Work order: Which lines in the data below contain the string "assumption"? Show each one.

··· Exercise inputs ···

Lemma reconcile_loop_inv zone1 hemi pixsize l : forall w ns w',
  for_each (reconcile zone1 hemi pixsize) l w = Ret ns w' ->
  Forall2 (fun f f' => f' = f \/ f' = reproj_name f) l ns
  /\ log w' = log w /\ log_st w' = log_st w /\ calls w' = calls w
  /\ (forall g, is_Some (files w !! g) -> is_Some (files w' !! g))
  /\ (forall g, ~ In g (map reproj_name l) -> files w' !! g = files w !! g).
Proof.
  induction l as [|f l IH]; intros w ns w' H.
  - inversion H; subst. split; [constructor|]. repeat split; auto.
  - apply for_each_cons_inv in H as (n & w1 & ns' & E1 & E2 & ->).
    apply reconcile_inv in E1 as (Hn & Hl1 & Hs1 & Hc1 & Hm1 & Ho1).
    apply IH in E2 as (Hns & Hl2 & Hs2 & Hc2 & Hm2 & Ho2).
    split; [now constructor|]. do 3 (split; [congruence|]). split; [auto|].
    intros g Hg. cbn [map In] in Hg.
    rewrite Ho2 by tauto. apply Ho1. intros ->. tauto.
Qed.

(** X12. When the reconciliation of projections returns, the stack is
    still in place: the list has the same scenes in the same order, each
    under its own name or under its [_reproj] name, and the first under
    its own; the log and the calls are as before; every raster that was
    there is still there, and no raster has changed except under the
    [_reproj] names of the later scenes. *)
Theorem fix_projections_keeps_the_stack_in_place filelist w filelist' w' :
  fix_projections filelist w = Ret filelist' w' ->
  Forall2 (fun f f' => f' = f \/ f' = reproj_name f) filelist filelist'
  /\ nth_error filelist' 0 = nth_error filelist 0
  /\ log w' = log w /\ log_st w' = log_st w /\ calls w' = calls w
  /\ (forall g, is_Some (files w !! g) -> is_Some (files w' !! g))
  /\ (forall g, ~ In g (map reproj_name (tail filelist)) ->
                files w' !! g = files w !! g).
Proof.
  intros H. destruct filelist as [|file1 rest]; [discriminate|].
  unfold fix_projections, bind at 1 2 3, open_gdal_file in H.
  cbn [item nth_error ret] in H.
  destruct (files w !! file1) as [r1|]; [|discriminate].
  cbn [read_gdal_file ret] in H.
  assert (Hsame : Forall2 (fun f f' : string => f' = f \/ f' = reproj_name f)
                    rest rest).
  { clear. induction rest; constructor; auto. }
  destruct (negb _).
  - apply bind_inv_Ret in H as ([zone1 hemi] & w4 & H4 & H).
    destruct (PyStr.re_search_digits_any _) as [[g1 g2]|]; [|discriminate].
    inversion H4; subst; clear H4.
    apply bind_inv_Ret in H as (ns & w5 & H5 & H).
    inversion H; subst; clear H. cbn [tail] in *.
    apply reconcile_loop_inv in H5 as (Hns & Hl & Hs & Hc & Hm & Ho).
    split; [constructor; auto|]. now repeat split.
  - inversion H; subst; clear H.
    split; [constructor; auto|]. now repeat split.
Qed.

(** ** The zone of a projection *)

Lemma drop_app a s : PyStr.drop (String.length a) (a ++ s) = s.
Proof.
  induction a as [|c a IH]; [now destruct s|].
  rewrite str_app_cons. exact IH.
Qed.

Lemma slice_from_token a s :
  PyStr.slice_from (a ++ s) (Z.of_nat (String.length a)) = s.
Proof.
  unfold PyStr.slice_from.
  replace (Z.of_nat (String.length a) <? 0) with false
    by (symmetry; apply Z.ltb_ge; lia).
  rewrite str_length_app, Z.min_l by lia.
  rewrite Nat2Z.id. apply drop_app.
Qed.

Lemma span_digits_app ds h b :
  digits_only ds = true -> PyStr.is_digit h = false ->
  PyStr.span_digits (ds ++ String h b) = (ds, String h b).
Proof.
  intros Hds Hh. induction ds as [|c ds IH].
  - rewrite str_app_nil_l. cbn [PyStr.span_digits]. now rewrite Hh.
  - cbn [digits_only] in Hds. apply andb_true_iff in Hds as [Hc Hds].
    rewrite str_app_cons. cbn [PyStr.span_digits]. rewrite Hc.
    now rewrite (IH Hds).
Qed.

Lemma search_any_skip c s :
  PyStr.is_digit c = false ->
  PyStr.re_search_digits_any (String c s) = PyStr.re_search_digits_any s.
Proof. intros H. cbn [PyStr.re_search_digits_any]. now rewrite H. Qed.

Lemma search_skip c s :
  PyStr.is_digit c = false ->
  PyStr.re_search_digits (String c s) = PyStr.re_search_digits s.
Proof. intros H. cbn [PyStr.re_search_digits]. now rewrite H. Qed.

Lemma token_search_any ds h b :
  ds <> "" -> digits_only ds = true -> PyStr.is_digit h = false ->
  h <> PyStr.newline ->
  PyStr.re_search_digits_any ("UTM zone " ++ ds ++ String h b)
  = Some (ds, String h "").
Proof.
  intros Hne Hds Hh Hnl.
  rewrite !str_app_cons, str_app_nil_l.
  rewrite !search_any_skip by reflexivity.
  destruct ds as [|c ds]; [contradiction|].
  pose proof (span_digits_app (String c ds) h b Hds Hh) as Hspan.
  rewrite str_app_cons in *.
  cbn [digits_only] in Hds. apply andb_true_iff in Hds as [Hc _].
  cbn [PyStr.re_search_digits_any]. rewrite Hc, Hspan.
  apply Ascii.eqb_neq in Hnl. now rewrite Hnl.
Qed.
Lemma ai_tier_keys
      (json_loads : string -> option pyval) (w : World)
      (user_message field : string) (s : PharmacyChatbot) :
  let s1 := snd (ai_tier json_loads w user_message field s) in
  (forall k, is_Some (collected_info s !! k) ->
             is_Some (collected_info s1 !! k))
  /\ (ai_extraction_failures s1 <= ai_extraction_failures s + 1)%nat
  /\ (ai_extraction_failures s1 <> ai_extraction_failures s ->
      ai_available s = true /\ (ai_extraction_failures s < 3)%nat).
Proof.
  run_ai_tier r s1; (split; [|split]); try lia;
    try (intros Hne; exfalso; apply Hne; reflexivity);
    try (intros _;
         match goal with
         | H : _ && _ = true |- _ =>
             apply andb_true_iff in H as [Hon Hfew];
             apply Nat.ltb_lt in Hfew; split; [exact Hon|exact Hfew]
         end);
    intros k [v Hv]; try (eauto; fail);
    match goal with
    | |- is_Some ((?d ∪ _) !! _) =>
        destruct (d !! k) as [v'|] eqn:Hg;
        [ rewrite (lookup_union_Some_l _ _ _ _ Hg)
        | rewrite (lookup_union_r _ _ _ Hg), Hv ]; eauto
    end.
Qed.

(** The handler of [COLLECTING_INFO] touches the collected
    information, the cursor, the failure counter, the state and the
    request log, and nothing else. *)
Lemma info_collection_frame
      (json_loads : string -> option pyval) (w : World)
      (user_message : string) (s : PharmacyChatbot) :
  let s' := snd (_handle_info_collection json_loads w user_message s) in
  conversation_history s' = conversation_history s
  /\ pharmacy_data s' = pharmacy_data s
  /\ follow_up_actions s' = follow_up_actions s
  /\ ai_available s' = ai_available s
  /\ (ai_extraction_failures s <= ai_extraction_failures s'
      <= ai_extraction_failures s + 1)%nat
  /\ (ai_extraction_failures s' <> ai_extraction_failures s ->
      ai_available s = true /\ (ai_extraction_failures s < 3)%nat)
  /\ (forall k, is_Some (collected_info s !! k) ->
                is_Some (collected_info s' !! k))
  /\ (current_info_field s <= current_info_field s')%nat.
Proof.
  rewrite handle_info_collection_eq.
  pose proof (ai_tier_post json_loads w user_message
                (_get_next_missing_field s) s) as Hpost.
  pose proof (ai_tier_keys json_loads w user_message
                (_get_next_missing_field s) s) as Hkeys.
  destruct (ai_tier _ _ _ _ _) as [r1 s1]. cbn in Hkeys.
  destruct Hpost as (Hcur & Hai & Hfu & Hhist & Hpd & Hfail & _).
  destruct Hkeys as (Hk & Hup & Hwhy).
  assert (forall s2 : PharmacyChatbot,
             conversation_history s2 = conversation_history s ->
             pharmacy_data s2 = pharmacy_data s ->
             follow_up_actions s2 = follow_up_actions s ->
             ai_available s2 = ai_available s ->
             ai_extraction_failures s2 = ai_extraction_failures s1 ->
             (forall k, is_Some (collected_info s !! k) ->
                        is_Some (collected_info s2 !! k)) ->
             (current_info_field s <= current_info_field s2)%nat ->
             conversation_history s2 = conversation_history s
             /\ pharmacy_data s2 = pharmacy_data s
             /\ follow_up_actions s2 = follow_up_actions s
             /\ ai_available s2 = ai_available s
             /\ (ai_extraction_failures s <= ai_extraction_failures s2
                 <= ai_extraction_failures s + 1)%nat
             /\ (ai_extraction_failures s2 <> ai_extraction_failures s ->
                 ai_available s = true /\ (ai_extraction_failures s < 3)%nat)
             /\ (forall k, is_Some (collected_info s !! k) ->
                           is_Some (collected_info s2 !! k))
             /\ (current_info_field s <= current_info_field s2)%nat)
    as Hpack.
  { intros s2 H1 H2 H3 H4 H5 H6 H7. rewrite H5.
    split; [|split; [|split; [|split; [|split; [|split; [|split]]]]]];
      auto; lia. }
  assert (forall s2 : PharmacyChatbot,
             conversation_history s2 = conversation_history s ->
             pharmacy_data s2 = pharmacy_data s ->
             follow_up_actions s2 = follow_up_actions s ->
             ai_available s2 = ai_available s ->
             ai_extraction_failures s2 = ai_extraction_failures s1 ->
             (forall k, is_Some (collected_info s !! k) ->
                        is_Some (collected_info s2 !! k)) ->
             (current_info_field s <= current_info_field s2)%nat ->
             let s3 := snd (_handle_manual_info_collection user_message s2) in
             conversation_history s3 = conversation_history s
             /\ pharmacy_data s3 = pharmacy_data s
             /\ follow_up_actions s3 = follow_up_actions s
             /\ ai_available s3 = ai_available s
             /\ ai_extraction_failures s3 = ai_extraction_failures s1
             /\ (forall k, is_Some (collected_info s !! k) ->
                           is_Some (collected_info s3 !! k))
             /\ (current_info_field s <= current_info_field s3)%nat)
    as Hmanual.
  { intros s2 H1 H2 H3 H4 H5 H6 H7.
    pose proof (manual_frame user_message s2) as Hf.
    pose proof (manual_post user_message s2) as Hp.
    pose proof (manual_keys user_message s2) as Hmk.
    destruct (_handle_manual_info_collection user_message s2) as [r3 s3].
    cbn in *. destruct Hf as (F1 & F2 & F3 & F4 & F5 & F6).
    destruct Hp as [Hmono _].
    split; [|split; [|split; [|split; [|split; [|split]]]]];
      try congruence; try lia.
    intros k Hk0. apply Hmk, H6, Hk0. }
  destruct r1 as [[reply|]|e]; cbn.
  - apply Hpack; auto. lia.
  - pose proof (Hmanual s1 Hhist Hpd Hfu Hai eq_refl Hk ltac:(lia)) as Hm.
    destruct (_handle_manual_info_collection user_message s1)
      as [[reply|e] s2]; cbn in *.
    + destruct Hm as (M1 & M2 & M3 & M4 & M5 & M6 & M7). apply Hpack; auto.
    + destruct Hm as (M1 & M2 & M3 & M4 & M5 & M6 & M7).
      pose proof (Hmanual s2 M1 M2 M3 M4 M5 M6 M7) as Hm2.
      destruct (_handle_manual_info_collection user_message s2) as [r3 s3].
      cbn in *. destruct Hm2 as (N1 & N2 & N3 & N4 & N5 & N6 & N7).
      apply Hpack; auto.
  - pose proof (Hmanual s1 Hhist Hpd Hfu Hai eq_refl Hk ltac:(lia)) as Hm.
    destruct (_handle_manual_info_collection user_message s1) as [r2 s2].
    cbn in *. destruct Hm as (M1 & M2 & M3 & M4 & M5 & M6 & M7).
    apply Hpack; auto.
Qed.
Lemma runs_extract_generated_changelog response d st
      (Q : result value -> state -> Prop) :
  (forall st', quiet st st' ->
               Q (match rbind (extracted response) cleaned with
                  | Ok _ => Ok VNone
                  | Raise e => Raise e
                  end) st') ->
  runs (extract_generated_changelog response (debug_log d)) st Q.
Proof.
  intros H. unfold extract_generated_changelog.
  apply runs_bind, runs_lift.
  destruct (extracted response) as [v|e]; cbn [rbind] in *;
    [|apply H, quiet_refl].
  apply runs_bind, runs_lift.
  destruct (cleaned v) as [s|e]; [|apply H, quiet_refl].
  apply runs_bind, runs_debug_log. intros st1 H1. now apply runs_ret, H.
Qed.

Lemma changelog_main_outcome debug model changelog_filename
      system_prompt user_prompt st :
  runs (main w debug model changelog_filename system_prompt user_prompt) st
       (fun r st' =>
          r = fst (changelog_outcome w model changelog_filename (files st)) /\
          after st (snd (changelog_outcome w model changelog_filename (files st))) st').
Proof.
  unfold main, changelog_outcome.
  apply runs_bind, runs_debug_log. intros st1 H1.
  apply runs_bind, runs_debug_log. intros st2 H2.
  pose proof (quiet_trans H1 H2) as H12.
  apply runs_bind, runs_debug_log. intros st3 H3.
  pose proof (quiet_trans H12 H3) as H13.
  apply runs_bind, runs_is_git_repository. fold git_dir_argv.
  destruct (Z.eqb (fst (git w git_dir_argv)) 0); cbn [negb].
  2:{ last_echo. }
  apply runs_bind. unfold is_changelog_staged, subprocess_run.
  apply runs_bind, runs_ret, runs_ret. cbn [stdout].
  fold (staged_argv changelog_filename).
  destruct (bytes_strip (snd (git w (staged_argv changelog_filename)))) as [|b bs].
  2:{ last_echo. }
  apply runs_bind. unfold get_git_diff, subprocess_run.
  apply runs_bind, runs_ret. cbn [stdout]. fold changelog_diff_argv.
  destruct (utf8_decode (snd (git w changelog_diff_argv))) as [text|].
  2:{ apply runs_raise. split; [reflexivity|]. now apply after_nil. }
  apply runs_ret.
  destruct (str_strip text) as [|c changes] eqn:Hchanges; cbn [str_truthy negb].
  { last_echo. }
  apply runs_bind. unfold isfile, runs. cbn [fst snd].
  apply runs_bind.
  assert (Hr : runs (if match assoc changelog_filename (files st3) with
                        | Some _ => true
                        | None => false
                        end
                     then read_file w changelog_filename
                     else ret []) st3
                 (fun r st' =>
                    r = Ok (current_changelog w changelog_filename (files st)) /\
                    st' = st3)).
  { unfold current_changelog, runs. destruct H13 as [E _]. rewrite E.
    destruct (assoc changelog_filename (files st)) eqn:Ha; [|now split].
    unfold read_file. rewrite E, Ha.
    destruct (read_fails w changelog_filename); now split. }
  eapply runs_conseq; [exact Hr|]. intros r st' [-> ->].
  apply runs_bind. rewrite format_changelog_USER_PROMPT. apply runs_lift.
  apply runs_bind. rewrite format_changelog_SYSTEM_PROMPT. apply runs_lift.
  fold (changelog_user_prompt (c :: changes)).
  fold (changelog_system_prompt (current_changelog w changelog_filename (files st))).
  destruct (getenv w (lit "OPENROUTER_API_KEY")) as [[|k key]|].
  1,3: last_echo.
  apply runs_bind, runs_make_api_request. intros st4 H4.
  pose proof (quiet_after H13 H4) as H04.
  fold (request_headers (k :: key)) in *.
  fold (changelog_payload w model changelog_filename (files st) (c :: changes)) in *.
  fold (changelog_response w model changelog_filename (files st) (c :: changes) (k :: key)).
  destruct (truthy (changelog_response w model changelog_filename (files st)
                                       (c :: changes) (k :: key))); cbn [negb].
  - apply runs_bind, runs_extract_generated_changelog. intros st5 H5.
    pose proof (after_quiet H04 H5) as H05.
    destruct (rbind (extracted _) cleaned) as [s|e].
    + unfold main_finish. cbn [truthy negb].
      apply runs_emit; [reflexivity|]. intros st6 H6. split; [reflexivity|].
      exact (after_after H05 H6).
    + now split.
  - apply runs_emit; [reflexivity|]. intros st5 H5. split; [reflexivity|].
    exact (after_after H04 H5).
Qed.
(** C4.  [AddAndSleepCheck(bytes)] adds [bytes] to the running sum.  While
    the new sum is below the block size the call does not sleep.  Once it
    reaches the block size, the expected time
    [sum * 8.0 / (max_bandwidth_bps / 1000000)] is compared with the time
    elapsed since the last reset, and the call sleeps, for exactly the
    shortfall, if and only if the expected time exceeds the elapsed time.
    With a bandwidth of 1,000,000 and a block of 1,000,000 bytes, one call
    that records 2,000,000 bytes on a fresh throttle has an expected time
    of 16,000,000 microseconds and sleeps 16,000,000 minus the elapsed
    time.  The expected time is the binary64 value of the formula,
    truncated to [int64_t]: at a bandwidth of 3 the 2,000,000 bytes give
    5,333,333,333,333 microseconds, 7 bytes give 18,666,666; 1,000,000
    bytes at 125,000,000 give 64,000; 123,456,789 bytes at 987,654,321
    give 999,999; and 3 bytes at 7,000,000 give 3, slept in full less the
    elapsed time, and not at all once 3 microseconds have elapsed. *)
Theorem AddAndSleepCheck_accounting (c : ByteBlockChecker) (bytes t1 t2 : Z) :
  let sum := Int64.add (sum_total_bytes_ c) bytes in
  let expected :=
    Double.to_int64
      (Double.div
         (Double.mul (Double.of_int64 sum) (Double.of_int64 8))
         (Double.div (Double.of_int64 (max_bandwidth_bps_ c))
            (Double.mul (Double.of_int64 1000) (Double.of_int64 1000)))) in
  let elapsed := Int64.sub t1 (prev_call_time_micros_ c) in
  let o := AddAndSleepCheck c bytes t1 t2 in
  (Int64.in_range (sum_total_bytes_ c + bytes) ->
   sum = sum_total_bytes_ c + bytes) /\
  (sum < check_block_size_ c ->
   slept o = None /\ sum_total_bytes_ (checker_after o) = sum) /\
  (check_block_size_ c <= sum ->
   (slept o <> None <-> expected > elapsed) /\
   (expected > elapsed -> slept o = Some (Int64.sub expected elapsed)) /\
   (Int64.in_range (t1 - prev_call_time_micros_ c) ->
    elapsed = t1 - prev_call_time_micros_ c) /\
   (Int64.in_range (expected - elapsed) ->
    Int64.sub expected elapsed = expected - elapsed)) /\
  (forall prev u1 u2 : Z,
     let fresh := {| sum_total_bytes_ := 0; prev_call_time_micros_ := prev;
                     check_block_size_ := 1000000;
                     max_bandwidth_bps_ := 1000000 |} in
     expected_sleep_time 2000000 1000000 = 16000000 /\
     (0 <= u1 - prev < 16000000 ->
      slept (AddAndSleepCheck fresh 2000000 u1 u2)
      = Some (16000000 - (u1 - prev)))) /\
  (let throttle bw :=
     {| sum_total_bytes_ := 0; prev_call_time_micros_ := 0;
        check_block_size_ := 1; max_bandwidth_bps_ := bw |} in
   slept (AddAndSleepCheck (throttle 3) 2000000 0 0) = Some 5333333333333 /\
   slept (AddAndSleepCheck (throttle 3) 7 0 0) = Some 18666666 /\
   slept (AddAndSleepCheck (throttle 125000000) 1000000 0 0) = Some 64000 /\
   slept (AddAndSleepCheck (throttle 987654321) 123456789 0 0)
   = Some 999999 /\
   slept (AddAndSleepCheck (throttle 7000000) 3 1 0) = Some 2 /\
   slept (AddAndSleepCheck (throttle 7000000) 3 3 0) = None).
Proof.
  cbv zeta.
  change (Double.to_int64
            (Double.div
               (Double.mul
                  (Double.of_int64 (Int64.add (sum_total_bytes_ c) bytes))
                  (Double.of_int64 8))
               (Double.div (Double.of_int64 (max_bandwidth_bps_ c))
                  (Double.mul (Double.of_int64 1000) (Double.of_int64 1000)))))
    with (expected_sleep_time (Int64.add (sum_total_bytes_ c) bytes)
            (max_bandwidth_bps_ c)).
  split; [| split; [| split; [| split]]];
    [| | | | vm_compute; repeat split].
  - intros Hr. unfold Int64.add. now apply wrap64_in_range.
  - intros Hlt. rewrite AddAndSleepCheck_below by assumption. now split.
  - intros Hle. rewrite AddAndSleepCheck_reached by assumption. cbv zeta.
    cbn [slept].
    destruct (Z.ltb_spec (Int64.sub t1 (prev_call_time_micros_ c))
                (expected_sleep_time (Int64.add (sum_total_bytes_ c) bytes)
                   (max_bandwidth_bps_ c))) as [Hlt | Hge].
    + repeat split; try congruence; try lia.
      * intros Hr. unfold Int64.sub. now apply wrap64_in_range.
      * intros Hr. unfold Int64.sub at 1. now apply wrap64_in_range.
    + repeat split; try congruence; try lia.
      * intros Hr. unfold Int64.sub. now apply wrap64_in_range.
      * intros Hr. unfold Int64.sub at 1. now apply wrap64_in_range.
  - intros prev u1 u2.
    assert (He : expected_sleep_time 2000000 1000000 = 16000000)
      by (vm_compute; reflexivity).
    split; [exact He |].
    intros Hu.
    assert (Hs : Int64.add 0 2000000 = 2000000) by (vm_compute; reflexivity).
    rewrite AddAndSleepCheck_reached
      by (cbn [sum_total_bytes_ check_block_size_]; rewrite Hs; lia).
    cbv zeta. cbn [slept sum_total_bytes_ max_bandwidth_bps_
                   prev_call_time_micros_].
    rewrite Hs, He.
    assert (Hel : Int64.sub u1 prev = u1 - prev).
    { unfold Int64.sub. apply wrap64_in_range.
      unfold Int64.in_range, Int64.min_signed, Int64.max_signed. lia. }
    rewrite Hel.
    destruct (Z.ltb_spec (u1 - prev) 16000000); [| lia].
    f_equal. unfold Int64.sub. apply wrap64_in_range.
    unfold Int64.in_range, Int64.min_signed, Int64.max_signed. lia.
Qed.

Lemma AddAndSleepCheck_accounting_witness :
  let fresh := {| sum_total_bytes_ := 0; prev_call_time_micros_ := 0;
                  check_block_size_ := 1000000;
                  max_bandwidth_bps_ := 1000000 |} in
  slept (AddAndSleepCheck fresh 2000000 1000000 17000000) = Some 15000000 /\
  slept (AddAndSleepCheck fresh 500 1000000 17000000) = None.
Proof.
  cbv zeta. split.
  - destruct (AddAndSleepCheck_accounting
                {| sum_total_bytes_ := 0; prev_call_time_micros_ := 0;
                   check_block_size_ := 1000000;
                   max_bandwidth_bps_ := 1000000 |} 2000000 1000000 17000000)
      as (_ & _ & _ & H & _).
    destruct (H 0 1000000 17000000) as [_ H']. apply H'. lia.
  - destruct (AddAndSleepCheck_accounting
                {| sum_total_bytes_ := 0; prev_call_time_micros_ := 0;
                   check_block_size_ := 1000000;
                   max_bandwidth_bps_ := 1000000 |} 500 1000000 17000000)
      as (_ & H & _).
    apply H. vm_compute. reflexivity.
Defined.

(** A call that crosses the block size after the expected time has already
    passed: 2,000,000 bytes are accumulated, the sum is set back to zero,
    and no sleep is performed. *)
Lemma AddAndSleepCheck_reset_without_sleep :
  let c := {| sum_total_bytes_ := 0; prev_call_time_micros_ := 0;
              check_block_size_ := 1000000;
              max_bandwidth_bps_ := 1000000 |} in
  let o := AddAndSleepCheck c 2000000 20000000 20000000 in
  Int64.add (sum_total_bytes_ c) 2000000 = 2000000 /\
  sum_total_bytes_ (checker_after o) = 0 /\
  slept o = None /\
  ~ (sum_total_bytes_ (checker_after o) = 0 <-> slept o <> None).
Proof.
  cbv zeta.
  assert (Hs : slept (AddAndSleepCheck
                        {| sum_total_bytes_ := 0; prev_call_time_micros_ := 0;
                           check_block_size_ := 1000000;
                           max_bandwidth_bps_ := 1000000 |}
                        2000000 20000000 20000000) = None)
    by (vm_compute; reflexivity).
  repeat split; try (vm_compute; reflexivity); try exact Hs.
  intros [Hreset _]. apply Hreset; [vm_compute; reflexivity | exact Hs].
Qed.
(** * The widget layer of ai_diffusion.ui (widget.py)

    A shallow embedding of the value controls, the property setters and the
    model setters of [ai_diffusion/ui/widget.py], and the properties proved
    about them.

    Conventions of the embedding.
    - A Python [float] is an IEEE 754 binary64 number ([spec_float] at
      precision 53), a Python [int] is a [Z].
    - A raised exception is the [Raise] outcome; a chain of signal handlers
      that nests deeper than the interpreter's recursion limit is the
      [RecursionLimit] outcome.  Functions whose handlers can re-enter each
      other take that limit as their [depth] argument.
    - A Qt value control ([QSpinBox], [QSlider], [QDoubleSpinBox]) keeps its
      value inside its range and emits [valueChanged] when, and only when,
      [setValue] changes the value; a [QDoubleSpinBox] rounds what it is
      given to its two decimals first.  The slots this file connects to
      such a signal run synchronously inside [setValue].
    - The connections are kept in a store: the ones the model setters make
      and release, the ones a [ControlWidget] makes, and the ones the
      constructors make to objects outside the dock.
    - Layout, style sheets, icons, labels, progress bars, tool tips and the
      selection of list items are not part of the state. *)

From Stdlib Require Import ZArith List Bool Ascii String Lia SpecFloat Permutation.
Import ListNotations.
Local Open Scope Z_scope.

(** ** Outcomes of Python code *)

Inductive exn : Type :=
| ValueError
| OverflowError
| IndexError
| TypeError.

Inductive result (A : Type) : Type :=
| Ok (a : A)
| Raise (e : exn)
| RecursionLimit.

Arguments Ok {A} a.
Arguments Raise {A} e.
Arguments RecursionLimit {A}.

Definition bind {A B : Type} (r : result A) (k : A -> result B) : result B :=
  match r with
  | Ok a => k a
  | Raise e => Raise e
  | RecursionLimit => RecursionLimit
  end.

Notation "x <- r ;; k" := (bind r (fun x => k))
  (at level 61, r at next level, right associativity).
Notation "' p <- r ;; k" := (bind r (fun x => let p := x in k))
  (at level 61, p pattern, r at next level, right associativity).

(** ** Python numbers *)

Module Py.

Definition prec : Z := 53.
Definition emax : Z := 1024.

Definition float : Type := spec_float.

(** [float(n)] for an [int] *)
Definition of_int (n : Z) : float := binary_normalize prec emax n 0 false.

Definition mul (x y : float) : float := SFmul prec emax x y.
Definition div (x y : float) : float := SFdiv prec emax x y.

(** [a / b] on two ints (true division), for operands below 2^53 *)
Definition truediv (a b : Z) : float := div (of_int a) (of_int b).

···

Exercise output:
  - intros Hlt. rewrite AddAndSleepCheck_below by assumption. now split.
  - intros Hle. rewrite AddAndSleepCheck_reached by assumption. cbv zeta.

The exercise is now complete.